Their role includes several key measures:
- Collaborative social dialogue and collective bargaining: Social Partners should engage in social dialogue, negotiations, and collaboration to ensure a balance between technological advancements and human rights.
- Facilitate AI adoption: Social Partners can facilitate AI adoption by assisting in selecting and implementing AI technologies and ensuring fair, flexible responses to AI-driven changes.
- Develop guiding principles and frameworks: They should establish guiding principles and transparent frameworks from a European perspective to support countries and organizations to choose their own measures.
- Promote learning and skill development: Social Partners should promote communication and learning from each other, colleagues, representative and regulatory bodies, as well as identifying training needs and skills requirements to cope with rapid changes in the workplace and achieve better outcomes.
- Advocate for ethical AI & transparency: Social Partners should advocate for ethical AI development that improves safety and transparency, to ensure respect for fundamental values and to avoid bias, exclusion and discrimination.
- Support legislation by enhancing existing rights and shaping of new rights, e.g. the right to training and protective rights like oversight of automated decisions. Social Partners can engage in dialogue with policymakers to raise awareness and ensure appropriate regulations and legislation.
- Foster industry attractiveness by innovation and learning.

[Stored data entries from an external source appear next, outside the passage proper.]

(** 2026-11-03T12:00:00 UTC, read in a zone two hours ahead of UTC. *)
Definition sample_clock : clock :=
  Clock (civil_usec 2026 11 3 12 0 0) (civil_usec 2026 11 3 14 0 0).

(** A world whose collaborators answer the same whatever they are asked. *)
Definition canned_world (auth : outcome (pyval * pyval)) (keys api pick : outcome pyval)
  : World := {|
  authenticate_with_wallet := λ _ _ _, auth;
  list_developer_keys := λ _ _ _ _ _, keys;
  create_request := λ _ _, api;
  choice := λ _ _ _, pick;
  system_clock := sample_clock
|}.

Definition dict (l : list (string * pyval)) : pyval := VDict (list_to_map l).

Definition silent : outcome pyval := Raise (Exn OtherException "not called").

Definition logged_in : outcome (pyval * pyval) := Ret (VStr "token-1", VNone).

(** An expired key last updated 45 days before [sample_clock], one updated
    10 days before it, and one whose timestamp is not a timestamp. *)
Definition key_old : pyval :=
  dict [("keyId", VStr "key-1"); ("apiKey", VStr "pk-1");
        ("status", VStr "expired"); ("updatedAt", VStr "2026-09-19T12:00:00Z")].
Definition key_recent : pyval :=
  dict [("keyId", VStr "key-2"); ("apiKey", VStr "pk-2");
        ("status", VStr "expired"); ("updatedAt", VStr "2026-10-24T12:00:00Z")].
Definition key_garbled : pyval :=
  dict [("keyId", VStr "key-3"); ("apiKey", VStr "pk-3");
        ("status", VStr "expired"); ("updatedAt", VStr "last week")].

Definition sample_invoice : pyval :=
  dict [("refundId", VStr "rf-1"); ("amountDue", VInt 5); ("status", VStr "pending");
        ("createdAt", VStr "2026-11-03T12:00:00.123456Z")].

(** ** Notions the statements use *)


(** A clock whose readings, in any zone, and the same readings thirty
    days earlier are dates [datetime] can hold. *)
Definition clock_sane (c : clock) : Prop :=
  31 * usec_per_day ≤ utc_now c < max_usec - usec_per_day
  ∧ 30 * usec_per_day ≤ local_now c < max_usec.

(** A key record whose [updatedAt], when it has one, is a string. *)
Definition textual_updated_at (key : pyval) : Prop :=
  ∃ fields, key = VDict fields
    ∧ (fields !! "updatedAt" = None ∨ ∃ s, fields !! "updatedAt" = Some (VStr s)).


(** The request [list_refund_invoices] sends. *)
Definition list_request `{Platform} (token : pyval) (page limit : Z) : request :=
  Request LIST_REFUND_INVOICES None None
          (Some (VDict (<["page" := VInt page]> (<["limit" := VInt limit]> ∅))))
          token.

(** The request [get_refund_details] sends. *)
Definition details_request `{Platform} (token : pyval) (refund_id : string)
  : request :=
  Request (GET_REFUND_DETAILS +:+ "/" +:+ refund_id) None None None token.

(** Canned worlds for the runs worked out below. *)
Definition backend : string := "https://backend.example".

Definition world_no_keys : World :=
  canned_world logged_in (Ret (dict [("keys", VList [])])) silent silent.

Definition world_recent_key : World :=
  canned_world logged_in (Ret (dict [("keys", VList [key_recent])])) silent silent.

Definition world_three_keys : World :=
  canned_world logged_in
    (Ret (dict [("keys", VList [key_recent; key_old; key_garbled])]))
    (Ret (dict [("data", sample_invoice)])) (Ret (VInt 0)).

Definition connection_refused : exn := Exn RequestException "connection refused".

Definition world_offline : World :=
  canned_world logged_in (Ret (dict [("keys", VList [key_old])]))
    (Raise connection_refused) (Ret (VInt 0)).

Definition world_logged_out : World :=
  canned_world (Ret (VStr "", VNone)) silent silent silent.

Definition world_no_invoices : World :=
  canned_world logged_in silent
    (Ret (dict [("data", dict [("data", VList []); ("pagination", dict [])])]))
    silent.

Definition world_bare_response : World :=
  canned_world logged_in silent (Ret (dict [("message", VStr "ok")])) silent.

(** * Properties *)

Section Comprehensions.
Context {A : Type}.


Lemma filter_comprehension_total (p : A → outcome bool) l :
  (∀ x, x ∈ l → ∃ b, p x = Ret b) → ∃ kept, filter_comprehension p l = Ret kept.
Proof.
  induction l as [|a l IH]; intros Hall; cbn; [eauto|].
  destruct (Hall a) as [b ->]; [set_solver|]. cbn.
  destruct IH as [k ->]; [intros; apply Hall; set_solver|]. cbn. eauto.
Qed.
End Comprehensions.

Section Eligibility.
Context `{Platform}.
Import RefundManager.


Lemma is_older_unparsable c s :
  fromisoformat (str_replace_char "Z" "+00:00" s) = None →
  _is_older_than_one_month c (VStr s) = Ret false.
Proof.
  intros Hp. unfold _is_older_than_one_month, older_than_one_month_body.
  cbn. unfold datetime_fromisoformat. rewrite Hp. reflexivity.
Qed.


Lemma is_older_total c s :
  clock_sane c → ∃ b, _is_older_than_one_month c (VStr s) = Ret b.
Proof.
  intros [[Hu1 Hu2] [Hl1 Hl2]].
  destruct (fromisoformat (str_replace_char "Z" "+00:00" s)) as [d|] eqn:Hp.
  2: { exists false. by apply is_older_unparsable. }
  unfold _is_older_than_one_month, older_than_one_month_body.
  cbn. unfold datetime_fromisoformat. rewrite Hp. cbn.
  unfold datetime_now, datetime_minus_days, checked_datetime.
  unfold max_usec, usec_per_day in *.
  destruct d as [w [[off Hoff]|]]; cbn.
  - pose proof (Is_true_true_1 _ Hoff) as Hb. unfold offset_ok, usec_per_day in Hb.
    apply andb_true_iff in Hb as [Ho1%Z.ltb_lt Ho2%Z.ltb_lt].
    assert (in_range (utc_now c + off) = true) as ->.
    { unfold in_range, max_usec, usec_per_day. apply andb_true_iff. split; [apply Z.leb_le|apply Z.ltb_lt]; lia. }
    cbn.
    assert (in_range (utc_now c + off - 30 * 86400000000) = true) as ->.
    { unfold in_range, max_usec, usec_per_day. apply andb_true_iff. split; [apply Z.leb_le|apply Z.ltb_lt]; lia. }
    cbn. eauto.
  - assert (in_range (local_now c) = true) as ->.
    { unfold in_range, max_usec, usec_per_day. apply andb_true_iff. split; [apply Z.leb_le|apply Z.ltb_lt]; lia. }
    cbn.
    assert (in_range (local_now c - 30 * 86400000000) = true) as ->.
    { unfold in_range, max_usec, usec_per_day. apply andb_true_iff. split; [apply Z.leb_le|apply Z.ltb_lt]; lia. }
    cbn. eauto.
Qed.
End Eligibility.

Section Traces.
Context {A : Type}.

Lemma try_except_result (body : M A) h :
  result (try_except body h)
  = match result body with
    | Ret a => Ret a
    | Raise e => match h e with Some m => result m | None => Raise e end
    end.
Proof.
  unfold try_except. destruct (result body) as [a|e] eqn:Hb; [done|].
  by destruct (h e).
Qed.

Lemma try_except_trace_silent (body : M A) h :
  (∀ e m, h e = Some m → trace m = []) →
  trace (try_except body h) = trace body.
Proof.
  intros Hh. unfold try_except. destruct (result body) as [a|e]; [done|].
  destruct (h e) as [m|] eqn:He; [|done]. cbn.
  rewrite (Hh _ _ He). apply app_nil_r.
Qed.
End Traces.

Social Partners can foster an attractive industry that values performance development, innovation, learning, and creating a safe and contextually appropriate environment.
These measures help ensure that AI development is responsible, ethical, and beneficial for both employees and organizations.
(Source: ARIX Qual Interviews, n=20, 04/2023;
Q22. What can be the role of the Social Partners to influence the development of ethical and responsible AI/digitalization and agile working in a positive way?)
Key take aways:
- AI-leadership: The US leads in AI development, China in AI use. The EU leads on ethical standards and it will need substantial efforts to close the gap.
- Key challenges for Europe are a fragmentation of the digital market, drain of AI talents, a lack of venture capital and a rising energy demand.
- Adoption: 83% of financial services firms are expected to have adopted AI technologies in the next 5 years.
- AI Investment: European banks spend less on AI compared to the global average.
- AI use cases: The main use cases involve improving customer relations, back-office operations (automation) and fraud detection.
- Impact on jobs: AI will cause job loss but also job increase in the next years. Approx. 200,000 jobs in finance in Europe are at risk and about 600,000 individuals might need to change occupations by 2030 according to McKinsey Global Institute. On the other hand, it should be noted that the forecast of job losses lags behind that of employees retiring by this time, which is likely to cushion the impact.
- Views on AI: The supporting role of AI, the creation of new roles and possible job enhancement are viewed positively, while potential job losses, and ethical concerns are seen as challenges.
- Banks need to balance their need for strategic prioritisation of AI with a focus on profitability and customer satisfaction with employee well-being and skill development being one of the priorities.
- The Social Partner's role includes collective bargaining, setting frameworks, promoting skill development, and advocating for ethical AI.